Parse XML file using XPATH expressions and Java

Parse XML file using XPATH expressions and Java - java

I would like to parse an xml file and i'm using Java and xpath evaluation.
I would like to output the current's node sibling with an xpath expression and without
using getNextSibling() function, is that possible?
e.g. if we read the name element i would like to add the xpath expression ="./address"
in order to output the sibling of "name" without using getNextSibling()/.
The xml file is as follows:
<root>
<name>
<address>
<profession>
</root>
My code is as follows:
package dom_stack4;
import org.w3c.dom.*;
import javax.xml.xpath.*;
import javax.xml.parsers.*;
import java.io.IOException;
import org.xml.sax.SAXException;
public class Dom_stack4 {
public static void main(String[] args) throws ParserConfigurationException, SAXException,
IOException, XPathExpressionException {
// TODO code application logic here
DocumentBuilderFactory domFactory =
DocumentBuilderFactory.newInstance();
domFactory.setNamespaceAware(true);
DocumentBuilder builder = domFactory.newDocumentBuilder();
Document doc = builder.parse("root.xml");
XPath xpath = XPathFactory.newInstance().newXPath();
// XPath Query for showing all nodes value
XPathExpression expr = xpath.compile("/root/name/text()");
Object result = expr.evaluate(doc, XPathConstants.NODESET);
NodeList nodes = (NodeList) result;
for (int i = 0; i < nodes.getLength(); i++) {
System.out.println(" Name is : " + nodes.item(i).getNodeValue());
/* IS that possible here ?? */
/* ./address/text() => outputs the current's node sibling */
expr = xpath.compile("./address/text()");
Object result1 = expr.evaluate(doc, XPathConstants.NODESET);
NodeList nodes1 = (NodeList) result1;
for (int j = 0; j < nodes1.getLength(); j++) {
System.out.println(" ---------------- " + nodes1.item(j).getNodeValue());
}
}
}
}
Thanks, in advance

First off, it would be good if you were running your code using properly formed xml, the name address and profession tags should be closed or you will get an error when you try to parse it.

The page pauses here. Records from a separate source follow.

(** The search API is an oracle with its own state: a call takes the query
    string and the offset and answers with a page. *)
Variable St : Type.
Variable sp_search : St -> string -> Z -> search_response * St.

(** [for track in tracks]: the new [year_tracks] and whether an exception
    ended the loop. *)
Fixpoint page_loop (self : Self) (genre : string) (target_year : Z)
    (tracks : list track_item) (year_tracks : list TrackRecord)
  : list TrackRecord * bool :=
  match tracks with
  | [] => (year_tracks, false)
  | track :: rest =>
      if llen year_tracks >=? tracks_per_year self then (year_tracks, false)
      else match process_item genre target_year year_tracks track with
           | Skipped => page_loop self genre target_year rest year_tracks
           | Failed => (year_tracks, true)
           | Added r =>
               page_loop self genre target_year rest (year_tracks ++ [r])
           end
  end.

Definition max_offset : Z := 500.

(** The [while] of [_search_tracks]; [fuel] bounds the page requests. *)
Fixpoint search_loop (self : Self) (fuel : nat) (st : St)
    (search_query genre : string)
    (target_year : Z) (year_tracks : list TrackRecord) (offset : Z)
  : option (list TrackRecord * St) :=
  if (llen year_tracks <? tracks_per_year self) && (offset <? max_offset) then
    match fuel with
    | O => None
    | S fuel' =>
        let (response, st') := sp_search st search_query offset in
        match response with
        | ApiError => Some (year_tracks, st')
        | Items [] => Some (year_tracks, st')
        | Items tracks =>
            let (year_tracks', raised) :=
              page_loop self genre target_year tracks year_tracks in
            if raised then Some (year_tracks', st')
            else search_loop self fuel' st' search_query genre target_year
                   year_tracks' (offset + llen tracks)
        end
    end
  else Some (year_tracks, st).

(** [_search_tracks]: returns [tracks_found] together with the list it
    appended to and the oracle's state. *)
Definition _search_tracks (self : Self) (st : St) (search_query : string)
    (year_tracks : list TrackRecord) (genre : string) (target_year : Z)
  : option (Z * list TrackRecord * St) :=
  let tracks_before := llen year_tracks in
  let? (year_tracks', st') :=
    search_loop self (Z.to_nat max_offset) st search_query genre target_year
      year_tracks 0 in
  Some (llen year_tracks' - tracks_before, year_tracks', st').

(** ** One (genre, year) cell: lines 227-257 *)

(** A record of one turn of the [while] loop, kept for the statements
    about the loop: the variant picked and the queries handed to
    [_search_tracks]. It does not influence the run. *)
Record attempt : Type := {
  variant : string;
  issued : list string
}.

(** The two formulations built from a variant. *)
Definition search_queries (year : Z) (query genre : string) : list string :=
  [ ("year:" ++ str year ++ " " ++ query)%string;
    ("year:" ++ str year ++ " genre:" ++ genre)%string ].

(** [for search_query in search_queries] *)
Fixpoint formulations_loop (self : Self) (st : St) (queries : list string)
    (genre : string) (year : Z) (year_tracks : list TrackRecord)
    (sent : list string)
  : option (list TrackRecord * St * list string) :=
  match queries with
  | [] => Some (year_tracks, st, sent)
  | search_query :: rest =>
      if llen year_tracks >=? tracks_per_year self
      then Some (year_tracks, st, sent)
      else
        let? (_, year_tracks', st') :=
          _search_tracks self st search_query year_tracks genre year in
        formulations_loop self st' rest genre year year_tracks'
          (sent ++ [search_query])
  end.

Definition max_attempts (genre_queries : list string) : Z :=
  llen genre_queries * 3.

(** [genre_queries[query_index % len(genre_queries)]]; the list is not
    empty whenever the loop body runs. *)
Definition pick (genre_queries : list string) (query_index : Z) : string :=
  nth (Z.to_nat (query_index mod llen genre_queries)) genre_queries "".

(** The [while] over attempts; [fuel] bounds its turns. *)
Fixpoint attempts_loop (self : Self) (fuel : nat) (st : St)
    (genre_queries : list string) (genre : string) (year : Z)
    (year_tracks : list TrackRecord) (query_index attempts : Z)
    (log : list attempt)
  : option (list TrackRecord * St * Z * list attempt) :=
  if (llen year_tracks <? tracks_per_year self)
     && (attempts <? max_attempts genre_queries) then
    match fuel with
    | O => None
    | S fuel' =>
        let query := pick genre_queries query_index in
        let? (year_tracks', st', sent) :=
          formulations_loop self st (search_queries year query genre)
            genre year year_tracks [] in
        attempts_loop self fuel' st' genre_queries genre year year_tracks'
          (query_index + 1) (attempts + 1)
          (log ++ [{| variant := query; issued := sent |}])
    end
  else Some (year_tracks, st, attempts, log).

(** The body of [for year in self.years]: a fresh [year_tracks], filled by
    the attempts loop. Also returns the number of attempts and their log. *)
Definition collect_cell (self : Self) (st : St) (genre_queries : list string)
    (genre : string) (year : Z)
  : option (list TrackRecord * St * Z * list attempt) :=
  attempts_loop self (Z.to_nat (max_attempts genre_queries)) st genre_queries
    genre year [] 0 0 [].

(** [for year in self.years] *)
Fixpoint years_loop (self : Self) (st : St) (genre_queries : list string)
    (genre : string) (ys : list Z) (all_genre_tracks : list TrackRecord)
  : option (list TrackRecord * St) :=
  match ys with
  | [] => Some (all_genre_tracks, st)
  | year :: ys' =>
      let? (year_tracks, st', _, _) :=
        collect_cell self st genre_queries genre year in
      years_loop self st' genre_queries genre ys'
        (all_genre_tracks ++ year_tracks)
  end.

(** [_collect_genre_tracks] *)
Definition _collect_genre_tracks (self : Self) (st : St) (genre : string)
  : option (result (list TrackRecord) * St) :=
  match lookup (genre_categories self) genre with
  | Raise e => Some (Raise e, st)
  | Ok genre_queries =>
      let? (all_genre_tracks, st') :=
        years_loop self st genre_queries genre (years self) [] in
      Some (Ok all_genre_tracks, st')
  end.

(** ** The run: [collect_tracks] *)

(** [for genre in self.genres] inside the [try]. *)
Fixpoint genres_loop (self : Self) (st : St) (gs : list string)
    (all_tracks : list TrackRecord)
  : option (result (list TrackRecord) * St) :=
  match gs with
  | [] => Some (Ok all_tracks, st)
  | genre :: gs' =>
      let? (r, st') := _collect_genre_tracks self st genre in
      match r with
      | Raise e => Some (Raise e, st')
      | Ok genre_tracks =>
          genres_loop self st' gs'
            (match genre_tracks with
             | [] => all_tracks
             | _ => all_tracks ++ genre_tracks
             end)
      end
  end.

(** The dict literal of [year_tracks.append]. *)
Definition record_dict (r : TrackRecord) : Pandas.dict :=
  [ ("track_name", Pandas.CStr (track_name r));
    ("artist_name", Pandas.CStr (artist_name r));
    ("popularity", Pandas.CInt (popularity r));
    ("duration_ms", Pandas.CInt (duration_ms r));
    ("title_length", Pandas.CInt (title_length r));
    ("word_count", Pandas.CInt (word_count r));
    ("has_numbers", Pandas.CBool (has_numbers r));
    ("has_special_chars", Pandas.CBool (has_special_chars r));
    ("genre_category", Pandas.CStr (genre_category r));
    ("release_year", Pandas.CInt (release_year r)) ].
End RowFacts.

(** ** [get_ram_usage]: the percentage, and what escapes *)

Module PercentFacts.
Import Float Num Sys Dashboard Ram Spec Terms FloatFacts FormatFacts UptimeFacts MemoryFacts RamFacts.

Lemma representable_0 : representable 0.
Proof. exists 0, 0. repeat split; lia. Qed.

Lemma representable_one : representable one.
Proof. unfold one. apply representable_pow2. lia. Qed.

Lemma hundred_lt_huge : 100 * one < huge.
Proof. pose proof huge_ge. pose proof one_pos. lia. Qed.

(** The quotient of two doubles, or of two ints, that lies between 0
    and 1 is rounded to a double between 0 and 1. *)
Lemma round64_unit a b :
  0 <= a <= b -> 0 < b -> exists k, round64 a b = Fin k /\ 0 <= k <= one.
Proof.
  intros Ha Hb. pose proof one_pos as Hone. pose proof hundred_lt_huge as Hh.
  unfold round64. set (k := round53 (a * one) b).
  assert (H0 : 0 <= k) by (apply round53_ge; [lia|lia|apply representable_0|nia]).
  assert (H1 : k <= one) by (apply round53_le; [lia|nia|apply representable_one|nia]).
  destruct (Z.ltb_spec (Z.abs k) huge); [eauto|lia].
Qed.

Lemma percent_of_unit k :
  0 <= k <= one -> exists p, to_int (mul (Fin k) (of_Z 100)) = Ok p /\ 0 <= p <= 100.
Proof.
  intros Hk. pose proof one_pos as Hone. pose proof hundred_lt_huge as Hh.
  cbn [mul of_Z]. unfold round64.
  set (k' := round53 (k * (100 * one) * one) (one * one)).
  assert (H0 : 0 <= k') by (apply round53_ge; [nia|lia|apply representable_0|nia]).
  assert (H1 : k' <= 100 * one).
  { apply round53_le; [nia|nia|apply representable_int; lia|].
    replace (k * (100 * one) * one) with (k * 100 * (one * one)) by ring.
    replace (100 * one * (one * one)) with (one * 100 * (one * one)) by ring.
    apply Z.mul_le_mono_nonneg_r; [nia|lia]. }
  destruct (Z.ltb_spec (Z.abs k') huge); [|lia].
  rewrite to_int_nonneg by exact H0. eexists. split; [reflexivity|].
  split; [apply Z.div_pos; lia|apply Z.div_le_upper_bound; lia].
Qed.

Lemma fallback_percent_unit used_bytes total_bytes :
  0 <= used_bytes <= total_bytes ->
  exists p, fallback_percent used_bytes total_bytes = Ok p /\ 0 <= p <= 100.
Proof.
  intros H. unfold fallback_percent.
  destruct (Z.ltb_spec 0 total_bytes) as [Ht|]; [|exists 0; split; [reflexivity|lia]].
  unfold int_truediv. destruct (Z.eqb_spec total_bytes 0); [lia|].
  rewrite Z.sgn_pos, Z.abs_eq, Z.mul_1_r by lia.
  destruct (round64_unit used_bytes total_bytes H Ht) as (k & -> & Hk).
  cbn [bindE]. apply percent_of_unit. exact Hk.
Qed.

Lemma percent_of_range u t :
  0 <= u <= t -> exists p, percent_of (Fin u) (Fin t) = Ok p /\ 0 <= p <= 100.
Proof.
  intros H. unfold percent_of, gt_int. cbn [ltb]. rewrite Z.mul_0_l.
  destruct (Z.ltb_spec 0 t) as [Ht|]; [|exists 0; split; [reflexivity|lia]].
  rewrite div_fin by lia. rewrite Z.sgn_pos, Z.abs_eq, Z.mul_1_r by lia.
  destruct (round64_unit u t H Ht) as (k & -> & Hk).
  cbn [bindE]. apply percent_of_unit. exact Hk.
Qed.

(** X14.  On both tiers the percentage lies between 0 and 100 whenever
    used lies between 0 and total: on the second tier when
    [MemAvailable] (or, without it, [MemFree]) does not exceed
    [MemTotal], on the first when the two columns of [free] parse to
    doubles in that order.  The two roundings never carry the result
    outside the range, and no exception is raised. *)
Theorem use_percent_range :
  (forall (mem_data : gmap string Z) total_bytes snap,
     mem_data !! "MemTotal" = Some total_bytes ->
     0 <= default (default 0 (mem_data !! "MemFree")) (mem_data !! "MemAvailable")
       <= total_bytes ->
     fallback_snapshot mem_data = Ok (Some snap) -> 0 <= use_percent snap <= 100) /\
  (forall total used t u,
     _parse_memory_value total = Ok (Fin t) -> _parse_memory_value used = Ok (Fin u) ->
     0 <= u <= t ->
     exists p, primary_percent total used = Ok p /\ 0 <= p <= 100).
Proof.
  split.
  - intros mem_data total_bytes snap Ht Ha. unfold fallback_snapshot. rewrite Ht.
    cbv zeta. set (available_bytes := default _ _) in *.
    destruct (_format_bytes total_bytes); [|discriminate]. cbn [bindE].
    destruct (_format_bytes (total_bytes - available_bytes)); [|discriminate]. cbn [bindE].
    destruct (_format_bytes (default 0 _)); [|discriminate]. cbn [bindE].
    destruct (_format_bytes available_bytes); [|discriminate]. cbn [bindE].
    destruct (fallback_percent_unit (total_bytes - available_bytes) total_bytes ltac:(lia))
      as (p & -> & Hp).
    cbn [bindE]. intros [= <-]. exact Hp.
  - intros total used t u Et Eu H. unfold primary_percent. rewrite Et, Eu. cbn [bindE].
    destruct (percent_of_range u t H) as (p & -> & Hp). eauto.
Qed.

Lemma parse_2G : _parse_memory_value "2G" = Ok (of_Z (2 * 1024 ^ 2)).
Proof.
  destruct (parse_memory_value_suffix "2" _ float_of_str_2) as (_ & H & _).
  change ("2" ++ "G") with "2G" in H. rewrite H, scaled_small; [reflexivity|].
  vm_compute. reflexivity.
Qed.

Lemma parse_512M : _parse_memory_value "512M" = Ok (of_Z (512 * 1024)).
Proof.
  destruct (parse_memory_value_suffix "512" _ float_of_str_512) as (_ & _ & H & _).
  change ("512" ++ "M") with "512M" in H. rewrite H, scaled_small; [reflexivity|].
  vm_compute. reflexivity.
Qed.

Lemma use_percent_range_witness :
  exists p, primary_percent "2G" "512M" = Ok p /\ 0 <= p <= 100.
Proof.
  refine (proj2 use_percent_range "2G" "512M" (2 * 1024 ^ 2 * one) (512 * 1024 * one)
            parse_2G parse_512M _).
  pose proof one_pos. lia.
Defined.

End PercentFacts.

(** ** [get_ram_usage]: what escapes, and the units of [free] *)

Module EscapeFacts.
Import Float Num Sys Dashboard Ram Spec Terms FloatFacts FormatFacts UptimeFacts MemoryFacts RamFacts PercentFacts.

Lemma parse_memory_value_raises value e :
  _parse_memory_value value = Raise e ->
  float_of_str value = Raise e \/ float_of_str (Str.drop_last value) = Raise e.
Proof.
  unfold _parse_memory_value.
  repeat (destruct (Str.endswith _ value);
          [destruct (float_of_str (Str.drop_last value)); [discriminate|intros [= ->]; auto]|]).
  destruct (float_of_str value) as [x|e'] eqn:E; [|intros [= ->]; auto].
  cbn [bindE]. destruct (div_1024_never_raises x) as [y ->]. discriminate.
Qed.

Lemma float_of_str_raises s e : float_of_str s = Raise e -> exists m, e = ValueError m.
Proof.
  unfold float_of_str. destruct (sign_of _) as [neg body].
  destruct (_ || _); [discriminate|]. destruct (String.eqb _ _); [discriminate|].
  destruct (number body) as [[[ip fp] rest]|]; [|intros [= <-]; eauto].
  destruct (exponent rest); [discriminate|intros [= <-]; eauto].
Qed.

Lemma percent_of_raises x y e :
  percent_of x y = Raise e ->
  (exists m, e = ZeroDivisionError m) \/ (exists m, e = ValueError m) \/
  e = OverflowError "cannot convert float infinity to integer".
Proof.
  unfold percent_of. destruct (gt_int y 0); [|discriminate].
  destruct (div x y) as [q|e'] eqn:D.
  - cbn [bindE]. destruct (mul q (of_Z 100)); cbn [to_int]; try discriminate;
      intros [= <-]; eauto.
  - cbn [bindE]. intros [= <-]. left. unfold div in D.
    destruct y as [[| |]| |]; try discriminate D. injection D as <-. eauto.
Qed.

Lemma primary_percent_raises total used e :
  primary_percent total used = Raise e ->
  e = OverflowError "cannot convert float infinity to integer".
Proof.
  unfold primary_percent.
  destruct (_parse_memory_value total) as [x|e1] eqn:E1.
  - cbn [bindE]. destruct (_parse_memory_value used) as [y|e2] eqn:E2.
    + cbn [bindE]. destruct (percent_of y x) as [p|e3] eqn:E3; [discriminate|].
      destruct (percent_of_raises _ _ _ E3) as [[m ->] | [[m ->] | ->]];
        [discriminate|discriminate|intros [= <-]; reflexivity].
    + cbn [bindE].
      destruct (parse_memory_value_raises _ _ E2) as [H|H];
        apply float_of_str_raises in H as [m ->]; discriminate.
  - cbn [bindE].
    destruct (parse_memory_value_raises _ _ E1) as [H|H];
      apply float_of_str_raises in H as [m ->]; discriminate.
Qed.

(** X15.  [get_ram_usage] lets an exception through in two cases only:
    [free] could not be run and the exception is none of the three
    classes caught (a timeout, a missing file, a sub-process error), or
    [free] ran with exit code 0 and the quotient of its used and total
    columns is infinite, which [int()] refuses with an [OverflowError];
    the first case always raises.  The second tier never raises. *)
Theorem ram_usage_raises w e :
  (fst (get_ram_usage w) = Raise e ->
   (spawn w (length (started w)) free_command = Raised e /\
    is_subprocess_error e = false /\ is_file_not_found e = false) \/
   (exists r, spawn w (length (started w)) free_command = Completed r /\
      returncode r = 0 /\
      e = OverflowError "cannot convert float infinity to integer")) /\
  (spawn w (length (started w)) free_command = Raised e ->
   is_subprocess_error e = false -> is_file_not_found e = false ->
   fst (get_ram_usage w) = Raise e).
Proof.
  unfold get_ram_usage, run. cbn [spawn started]. fold free_command.
  destruct (spawn w (length (started w)) free_command) as [r|e'] eqn:E; cbn [primary].
  - split; [|discriminate].
    destruct (Z.eqb_spec (returncode r) 0) as [Hc|]; [|discriminate].
    destruct (Str.split _ _) as [|h [|line1 rest]]; try discriminate.
    destruct (Str.split_ws line1) as [|c0 [|c1 [|c2 [|c3 [|c4 [|c5 [|c6 l']]]]]]];
      try discriminate.
    destruct (primary_percent c1 c2) as [p|e1] eqn:P; [discriminate|].
    cbn [fst]. intros [= <-]. right. exists r.
    split; [reflexivity|]. split; [exact Hc|]. eapply primary_percent_raises. exact P.
  - split.
    + destruct (is_subprocess_error e' || is_file_not_found e') eqn:C; [discriminate|].
      cbn [fst]. intros [= <-]. apply orb_false_iff in C as [C1 C2]. left. auto.
    + intros [= <-] H1 H2. rewrite H1, H2. reflexivity.
Qed.

Lemma primary_percent_inf :
  primary_percent "2G" "inf" = Raise (OverflowError "cannot convert float infinity to integer").
Proof.
  unfold primary_percent. rewrite parse_2G.
  change (_parse_memory_value "inf") with (Ok (Inf false)).
  cbn [bindE]. unfold percent_of, gt_int, of_Z. cbn [ltb].
  pose proof one_pos.
  destruct (Z.ltb_spec (0 * one) (2 * 1024 ^ 2 * one)); [|lia].
  cbn [div]. destruct (2 * 1024 ^ 2 * one) eqn:E; [lia| |]; cbn [bindE mul];
    (destruct (Z.eqb_spec (100 * one) 0); [lia|reflexivity]).
Qed.

Lemma ram_usage_raises_witness :
  fst (get_ram_usage (world_of (Raised (OSError "Permission denied: 'free'")) (Ok "")))
  = Raise (OSError "Permission denied: 'free'") /\
  exists r,
    spawn (world_of (Completed free_inf) (Ok "")) 0 free_command = Completed r /\
    returncode r = 0 /\
    fst (get_ram_usage (world_of (Completed free_inf) (Ok "")))
    = Raise (OverflowError "cannot convert float infinity to integer").
Proof.
  split.
  - apply (proj2 (ram_usage_raises _ _)); reflexivity.
  - assert (E : fst (get_ram_usage (world_of (Completed free_inf) (Ok "")))
                = Raise (OverflowError "cannot convert float infinity to integer")).
    { unfold get_ram_usage, run. cbn [spawn started world_of].
      change (primary (Completed free_inf))
        with (match primary_percent "2G" "inf" with
              | Ok p => Returned {| total := "2G"; used := "inf"; free := "0";
                                    available := "0"; use_percent := p |}
              | Raise e => Escaped e
              end).
      rewrite primary_percent_inf. reflexivity. }
    destruct (proj1 (ram_usage_raises _ _) E) as [[H _]|(r & Hr & Hc & _)].
    + discriminate H.
    + exists r. auto.
Defined.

Secondly, if you want to select the text child of the node, you need to make sure there is actually something there, so your xml should look something like this:
<root>
<name>hi</name>
<address>hi</address>
<profession>hi</profession>
</root>
Now, what you have for selecting the text of the name element is fine, so starting with your IS that possible here ?? comment there are some changes you need to make.
If you want to evaluate a relative XPath, you don't want to be passing your document object to the XPath's evaluate method. The current location that the XPath is being evaluated from is determined by the item that you give to it, and the document object is always evaluated at the root. If you want to evaluate relative to a specific node, rather than giving it the document, give it that node.
So you would have something like this for your evaluate method call:
Object result1 = expr.evaluate(nodes.item(i), XPathConstants.NODESET);
Next, you should make sure that your XPath is actually correct. The node that we currently have selected is the text node of name. Which means we need to first go to the name node instead of the text node. The . expression in XPath syntax selects the current node, so all you are doing with that is selecting the same node. You want the .. expression which selects the parent node.
So with our current XPath of .. we are selecting the name node. What we want to do is select address nodes that are sibilings of the name node. There are two ways we can do this, we could select the parent of the name node, the root node, and select address nodes that are children of that, or we could use an XPath axis to select the siblings (information about axes can be found here http://www.w3schools.com/xpath/xpath_axes.asp)
If we are going through the root node, we would need to select the parent of the parent of our current node so ../.. which gives us the root node, followed by the address children: ../../address/text(), which would give us all address siblings.
Alternatively, using an axis, we could do .. to select the name node followed by ../following-sibling::address (NOTE: this only works if the address nodes are after the name node) and then select the text of the address nodes with ../following-sibling:address/text().
This gives us those two lines as either
expr = xpath.compile("../../address/text()");
Object result1 = expr.evaluate(nodes.item(i), XPathConstants.NODESET);
or
expr = xpath.compile("../following-sibling::address/text()");
Object result1 = expr.evaluate(nodes.item(i), XPathConstants.NODESET);

Related

How to parse through a Node and extract the value of a child node in Java?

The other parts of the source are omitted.